As a matrimonial solicitor and family mediator, over the years I have seen many many hurt, traumatised, angry and broken clients. It’s still painful as a professional to see it, and try to find a way of helping these clients through the process, and help them repair enough to move on. I will be honest, we don’t always manage it. We might help to achieve what the law would see as a ‘fair’ settlement, but very often the client won’t see the outcome as fair, and very often neither party will be happy with the outcome.

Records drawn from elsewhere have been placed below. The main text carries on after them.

(** * MegFaceAnimate: inference utilities ([animate/utils/util.py])

    A shallow embedding of the tensor interpolation, DDIM inversion,
    checkpoint merging, face-crop geometry and video-export helpers of
    [util.py], together with the properties stated about them.

    Conventions.
    - Python exceptions are values of [exn]; a fallible computation has
      type [result A] and is sequenced with [x ← c; k].
    - Floating-point scalars and tensors are kept abstract behind the
      [TensorOps] interface, so every theorem about [slerp], [next_step]
      and [ddim_loop] holds for any interpretation of the arithmetic.
    - Pixel coordinates are rationals ([Q]); [//] is floor division and
      [int(.)] truncates toward zero. *)

From Stdlib Require Import ZArith QArith Qround Qminmax Lqa Lia.
From Stdlib Require Import Reals Lra.
From stdpp Require Import base option list strings gmap.

Local Open Scope Z_scope.

(** ** Exceptions and the error monad *)

Inductive exn : Type :=
| IndexError
| ZeroDivisionError
| TypeError
| AssertionError
| RuntimeError
| NameError.

Inductive result (A : Type) : Type :=
| Ok (a : A)
| Raise (e : exn).
Arguments Ok {A} a.
Arguments Raise {A} e.

Definition rbind {A B : Type} (c : result A) (k : A -> result B) : result B :=
  match c with
  | Ok a => k a
  | Raise e => Raise e
  end.

#[global] Instance result_bind : MBind result := fun A B k c => rbind c k.
#[global] Instance result_ret : MRet result := @Ok.

Definition py_assert (b : bool) : result unit :=
  if b then Ok tt else Raise AssertionError.

(** ** Python sequence indexing and slicing *)

(** [l[i]]: a negative index counts from the end; out of range raises. *)
Definition py_index {A : Type} (l : list A) (i : Z) : result A :=
  let n := Z.of_nat (length l) in
  let j := if i <? 0 then i + n else i in
  if (j <? 0) || (n <=? j) then Raise IndexError
  else match l !! Z.to_nat j with
       | Some x => Ok x
       | None => Raise IndexError
       end.

(** [a // b] on integers. *)
Definition py_floordiv (a : Z) (b : option Z) : result Z :=
  match b with
  | None => Raise TypeError
  | Some b => if b =? 0 then Raise ZeroDivisionError else Ok (a / b)
  end.

(** Normalisation of one bound of a slice [a:b] against a dimension [n]. *)
Definition slice_bound (n : nat) (a : Z) : nat :=
  let n' := Z.of_nat n in
  Z.to_nat (if a <? 0 then Z.max (a + n') 0 else Z.min a n').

As a mediator, it’s sometimes even more the case that I see how hurt both sides are. One of the skills I’ve developed over the years, like most (if not all) mediators, is trying to help a couple in mediation find common ground – often their children – and help them find a way of addressing their hurt in the mediation process to try to start to move forward. It’s not always possible. Sometimes in those instances, mediation just won’t be appropriate. It’s very often the case that one party has been thinking about separating for some time, but for the other person, it has come as a shock. They are just in different places to each other emotionally, and mediation or the legal process is not happening at the right time. Those cases are really tricky. Sometimes, it’s possible to deal with the urgent issues with the couple such as housing and paying bills, and maybe ‘park’ the longer term issues such as dividing assets and so on until both are more emotionally ready to deal with them.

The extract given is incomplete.